Construction and upkeep
- Construction began: 1990
- Time to construct: 4 years
- First criticality: April-1995

Technical specifications
- Max thermal flux: 4.4 × 10^{14} n/cm^{2} /sec
- Max fast flux: 2.1 × 10^{14} n/cm^{2} /sec
- Fuel type: U_{3}Si, 19.75% Enriched Uranium. (36 Hexagonal + 18 cylindricalx)
- Cooling: Light water
- Neutron reflector: Heavy water
- Control rods: Hafnium

= High-Flux Advanced Neutron Application Reactor =

Research reactor in Daejeon, South Korea

The High-Flux Advanced Neutron Application Reactor (HANARO; ) is a 30 MW multi-purpose research reactor located at Daejeon, Republic of Korea. It was designed by Korea Atomic Energy Research Institute (KAERI) as a facility for research and development on the neutron science and its applications.

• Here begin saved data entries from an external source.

(* ===== verification/NgxRbtreeSpec.v ===== *)
(** * What the red-black trees promise

    The contract of the trees, with no pointers in it: a tree is a list of nodes
    with their keys, and an insertion puts a node behind those that are not
    greater. *)

From stdpp Require Import gmap sorting.
From S2P Require Import Prelude NgxRbtree NgxRbtreeShape NgxRbtreeRotate NgxRbtreeBalance NgxRbtreeInsert.

(** ** Sizes *)

Section sizes.
Context (s q : Z) (N : list Z).
Abbreviation at_pos := (at_pos s q N).

Lemma holds_dom m t p : holds s m t p -> Forall (fun x => is_Some (m !! x)) (ids t).
Proof.
  revert p. induction t as [|c l IHl x k r IHr]; intros p; cbn; [constructor|]. intros (H1 & H2 & H3).
  apply Forall_app. split; [by eapply IHl|]. constructor; [by eexists|]. by eapply IHr.
Qed.

Lemma nodes_ids t : nodes t = length (ids t).
Proof. by rewrite nodes_inorder, ids_inorder, length_map. Qed.

Lemma length_ctx ctx : (length ctx <= length (ids_ctx ctx))%nat.
Proof. induction ctx as [|f ctx IH]; cbn; [lia|]. rewrite length_app. lia. Qed.

(** The nodes of the tree and the sentinel are in memory. *)
Lemma at_whole tr t ctx : at_pos tr t ctx -> Forall (fun x => is_Some (tr.(mem) !! x)) (s :: N).
Proof.
  intros H. assert (H' := H). apply at_plug in H'. constructor.
  - pose proof (at_black _ _ _ _ _ _ H) as Hb. unfold get_col, get in Hb. by destruct (mem tr !! s).
  - rewrite <- (at_ids _ _ _ _ _ _ H'). cbn. rewrite app_nil_r. eapply holds_dom. by apply at_tree in H'.
Qed.

Lemma at_sizes tr t ctx : at_pos tr t ctx -> (length N < size tr.(mem))%nat.
Proof.
  intros H. pose proof (at_whole _ _ _ H) as HF. pose proof (at_nodup _ _ _ _ _ _ H) as Hd.
  rewrite <- size_dom. change (S (length N) <= size (dom (mem tr)))%nat.
  change (S (length N)) with (length (s :: N)). rewrite <- (size_list_to_set (C := gset Z) (s :: N)) by done.
  apply subseteq_size. intros z Hz%elem_of_list_to_set. apply elem_of_dom. rewrite Forall_forall in HF. by apply HF.
Qed.

Lemma at_size tr t ctx : at_pos tr t ctx -> (nodes t + length ctx < size tr.(mem))%nat.
Proof.
  intros H. assert (Hs := at_sizes _ _ _ H). pose proof (Permutation_length (at_ids _ _ _ _ _ _ H)) as HL.
  rewrite length_app, <- nodes_ids in HL. pose proof (length_ctx ctx). lia.
Qed.
End sizes.

(** ** Keys in order *)

(** The comparison [lt] is that of a rank, on the keys in [P]. *)
Class KeyOrder (lt : Z -> Z -> bool) (P : Z -> Prop) (rank : Z -> Z) : Prop :=
  key_order : forall a b, P a -> P b -> lt a b = (rank a <? rank b).

#[export] Instance key_lt_order : KeyOrder key_lt (fun _ => True) id.
Proof. done. Qed.

(** Times compare within half the range of the counter after any time [t0]. *)
Definition near_time (t0 k : Z) : Prop := (k - t0) mod 2 ^ 64 < 2 ^ 63.

#[export] Instance timer_lt_order t0 : KeyOrder timer_lt (near_time t0) (fun k => (k - t0) mod 2 ^ 64).
Proof.
  intros a b Ha Hb. unfold timer_lt, near_time in *. cbv beta.
  pose proof (Z.mod_pos_bound (a - t0) (2 ^ 64)). pose proof (Z.mod_pos_bound (b - t0) (2 ^ 64)).
  rewrite (s64_congr (a - b) ((a - t0) mod 2 ^ 64 - (b - t0) mod 2 ^ 64)).
  2: { rewrite <- Zminus_mod. f_equal. lia. }
  rewrite s64_small by lia. lia.
Qed.

(** [ranked rank l]: the keys are in order, equal ones included. *)
Definition ranked (rank : Z -> Z) : list (Z * Z) -> Prop := StronglySorted (fun e f => rank e.2 <= rank f.2).

(** An element goes behind all that are not greater. *)
Fixpoint list_insert (lt : Z -> Z -> bool) (e : Z * Z) (l : list (Z * Z)) : list (Z * Z) :=
  match l with
  | [] => [e]
  | f :: l' => if lt e.2 f.2 then e :: l else f :: list_insert lt e l'
  end.

Lemma list_insert_split lt e l1 l2 :
  (forall f, f ∈ l1 -> lt e.2 f.2 = false) -> (forall f, f ∈ l2 -> lt e.2 f.2 = true) ->
  list_insert lt e (l1 ++ l2) = l1 ++ e :: l2.
Proof.
  intros H1 H2. induction l1 as [|f l1 IH]; cbn.
  - destruct l2 as [|f l2]; [done|]. cbn. by rewrite H2 by set_solver.
  - rewrite H1, IH by set_solver. done.
Qed.

Lemma list_insert_elem lt e l f : f ∈ list_insert lt e l <-> f = e \/ f ∈ l.
Proof. induction l as [|g l IH]; cbn; [set_solver|]. case_match; set_solver. Qed.

Section order.
Context {lt : Z -> Z -> bool} {P : Z -> Prop} {rank : Z -> Z} `{Hlt : !KeyOrder lt P rank}.

(** The order is kept. *)
Lemma list_insert_ranked e l :
  ranked rank l -> P e.2 -> Forall (fun f => P f.2) l -> ranked rank (list_insert lt e l).
Proof.
  intros Hs He. induction Hs as [|f l Hs IH HF]; intros HP; [repeat constructor|]. apply Forall_cons in HP as [Hf HP].
  cbn. rewrite (key_order e.2 f.2) by done. specialize (IH HP). destruct (Z.ltb_spec (rank e.2) (rank f.2)).
  - constructor; [by constructor|]. constructor; [lia|]. rewrite Forall_forall in HF |- *. intros g Hg. specialize (HF g Hg). lia.
  - constructor; [done|]. rewrite Forall_forall in HF |- *. intros g [->|Hg]%list_insert_elem; [lia|]. by apply HF.
Qed.

(** A path chosen by a key has the greater keys after it. *)
Lemma chosen_split k ctx : forall t,
  ranked rank (inorder (plug ctx t)) -> Forall (fun f => P f.2) (inorder (plug ctx t)) -> P k -> chosen lt k ctx ->
  (forall f, f ∈ before ctx -> lt k f.2 = false) /\ (forall f, f ∈ after ctx -> lt k f.2 = true).
Proof.
  induction ctx as [|[d c x kx b] ctx IH]; intros t Hs HP Hk Hc; [set_solver|]. cbn [plug] in *.
  apply Forall_cons in Hc as [Hx Hc]. destruct (IH _ Hs HP Hk Hc) as [IH1 IH2]. rewrite inorder_split in Hs, HP.
  unfold fill in Hs, HP. cbn in *. rewrite inorder_bin in Hs, HP. apply Forall_app in HP as [_ [HP _]%Forall_app].
  apply StronglySorted_app_1_r, StronglySorted_app_1_l in Hs.
  destruct d; cbn in *; apply Forall_app in HP as [HP1 HP2]; apply Forall_cons in HP2 as [Px HP2]; rewrite Forall_forall in HP1, HP2.
  - split; [done|]. intros f [->|[Hf|Hf]%elem_of_app]%elem_of_cons; [done| |by apply IH2].
    apply StronglySorted_app_1_r in Hs. apply StronglySorted_inv in Hs as [_ Hs]. rewrite Forall_forall in Hs. specialize (Hs f Hf). cbn in Hs.
    specialize (HP2 f Hf). rewrite (key_order k kx) in Hx by done. rewrite (key_order k f.2), Z.ltb_lt by done. apply Z.ltb_lt in Hx. lia.
  - split; [|done]. intros f [Hf|[Hf| ->%list_elem_of_singleton]%elem_of_app]%elem_of_app; [by apply IH1| |done].
    pose proof (StronglySorted_app_1_elem_of _ _ _ f (x, kx) Hs Hf ltac:(by left)) as Hle. cbn in Hle.
    specialize (HP1 f Hf). rewrite (key_order k kx) in Hx by done. rewrite (key_order k f.2), Z.ltb_ge by done. apply Z.ltb_ge in Hx. lia.
Qed.
End order.

(** ** The tree as a list *)

(** The tree of the linked nodes is balanced and lists as [l]. *)
Definition rb_list (tr : rbtree) (l : list (Z * Z)) : Prop :=
  exists q t, at_pos tr.(sentinel) q (ids t) tr t [] /\ rb_root t /\ inorder t = l.

Lemma at_perm s q N N' tr t ctx : N ≡ₚ N' -> at_pos s q N tr t ctx -> at_pos s q N' tr t ctx.
Proof. intros HN []. constructor; try done; by rewrite <- HN. Qed.

(** A balanced tree at a position is one as a list. *)
Lemma rb_list_intro s q N tr t : at_pos s q N tr t [] -> rb_root t -> rb_list tr (inorder t).
Proof.
  intros H Hr. exists q, t. split; [|done]. rewrite (at_sentinel _ _ _ _ _ _ H).
  eapply at_perm; [|exact H]. rewrite <- (at_ids _ _ _ _ _ _ H). cbn. by rewrite app_nil_r.
Qed.

(** ** Insertion *)

Section insertion.
Context {lt : Z -> Z -> bool} {P : Z -> Prop} {rank : Z -> Z} `{Hlt : !KeyOrder lt P rank}.

(** The first node. *)
Lemma insert_first tr q node n :
  at_pos tr.(sentinel) q [] tr E [] -> get tr node = Some n -> node <> tr.(sentinel) ->
  exists tr', ngx_rbtree_insert lt node tr = Some tr' /\ rb_list tr' [(node, n.(key))] /\ sentinel tr' = sentinel tr /\ keeps [node] tr tr'.
Proof.
  intros H G Hn. unfold ngx_rbtree_insert. rewrite (at_root _ _ _ _ _ _ H). cbn [root_of ptr_of]. rewrite Z.eqb_refl.
  destruct (link_leaf_same tr.(sentinel) tr node n NULL Black eq_refl G) as (t1 & -> & G1 & R1 & [Es S1]). cbn [mbind option_bind].
  eexists. split; [done|]. split; [|split; [done|exact S1]].
  apply (rb_list_intro (sentinel tr) NULL [node] _ (T Black E node (key n) E)); [|split; [done|by exists 1%nat, O]].
  constructor; try done; [repeat constructor; set_solver|]. unfold get_col. change (get (set_root node t1)) with (get t1).
  rewrite S1 by set_solver. exact (at_black _ _ _ _ _ _ H).
Qed.

Lemma insert_more tr q t node n :
  at_pos tr.(sentinel) q (ids t) tr t [] -> rb_root t -> t <> E -> ranked rank (inorder t) -> Forall (fun e => P e.2) (inorder t) -> P n.(key) ->
  get tr node = Some n -> (node ∉ tr.(sentinel) :: ids t) ->
  exists tr', ngx_rbtree_insert lt node tr = Some tr' /\ rb_list tr' (list_insert lt (node, n.(key)) (inorder t)) /\
    sentinel tr' = sentinel tr /\ keeps (node :: ids t) tr tr'.
Proof.
  intros H Hr Ht Hs HP Hk G Hn. unfold ngx_rbtree_insert. rewrite (at_root _ _ _ _ _ _ H). cbn [root_of].
  rewrite (ptr_sentinel _ _ _ _ _ _ H). destruct t as [|c l x k r] eqn:Et; [done|]. rewrite <- Et in *.
  destruct (below_ok (sentinel tr) q (ids t) (tree_fuel tr) lt tr t [] node n H Ht G Hn) as (t1 & ctx & E1 & H1 & Hne & Hp & Hc & K1).
  { pose proof (at_size _ _ _ _ _ _ H). unfold tree_fuel. cbn in *. lia. } { constructor. }
  rewrite E1. cbn [mbind option_bind]. cbn [plug] in Hp. rewrite <- Hp in Hr.
  destruct (rb_unplug _ _ Hr) as (m & Hm & Hctx & _). cbn in Hm. subst m.
  destruct (fixup_ok (sentinel tr) q (node :: ids t) (tree_fuel t1) t1 E node (key n) E ctx O H1) as (t2 & t' & E2 & H2 & Hin & Hr2 & K2);
    [done|done| |].
  { pose proof (at_size _ _ _ _ _ _ H1). unfold tree_fuel. lia. }
  exists t2. split; [done|]. assert (Ei : inorder t' = list_insert lt (node, key n) (inorder t)).
  { rewrite Hin, <- Hp in *. rewrite !inorder_split. cbn. destruct (chosen_split (key n) ctx E Hs HP Hk Hc) as [Hb Ha].
    symmetry. by apply list_insert_split. }
  rewrite <- Ei. split; [by eapply rb_list_intro|]. rewrite (at_sentinel _ _ _ _ _ _ H2). split; [done|]. keeps.
Qed.

(** The refinement: on linked nodes, the code does what [list_insert] does. *)
Lemma insert_refines tr l node n :
  rb_list tr l -> ranked rank l -> Forall (fun e => P e.2) l -> P n.(key) -> get tr node = Some n -> (node ∉ tr.(sentinel) :: map fst l) ->
  exists tr', ngx_rbtree_insert lt node tr = Some tr' /\ rb_list tr' (list_insert lt (node, n.(key)) l) /\
    sentinel tr' = sentinel tr /\ keeps (node :: map fst l) tr tr'.
Proof.
  intros (q & t & H & Hr & <-) Hs HP Hk G Hn. rewrite <- ids_inorder in *. destruct (decide (t = E)) as [->|Ht].
  - apply (insert_first tr q node n H G). set_solver.
  - by apply (insert_more tr q t node n).
Qed.
End insertion.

HANARO has been playing a significant role as a national facility in the area of neutron science, the production of key radioisotopes, material testing for power reactor application, neutron transmutation doping (NTD), neutron activation analysis, and neutron radiography. After the installation of a cold neutron source in 2010, it has been also serving as a regional and international facility for neutron science.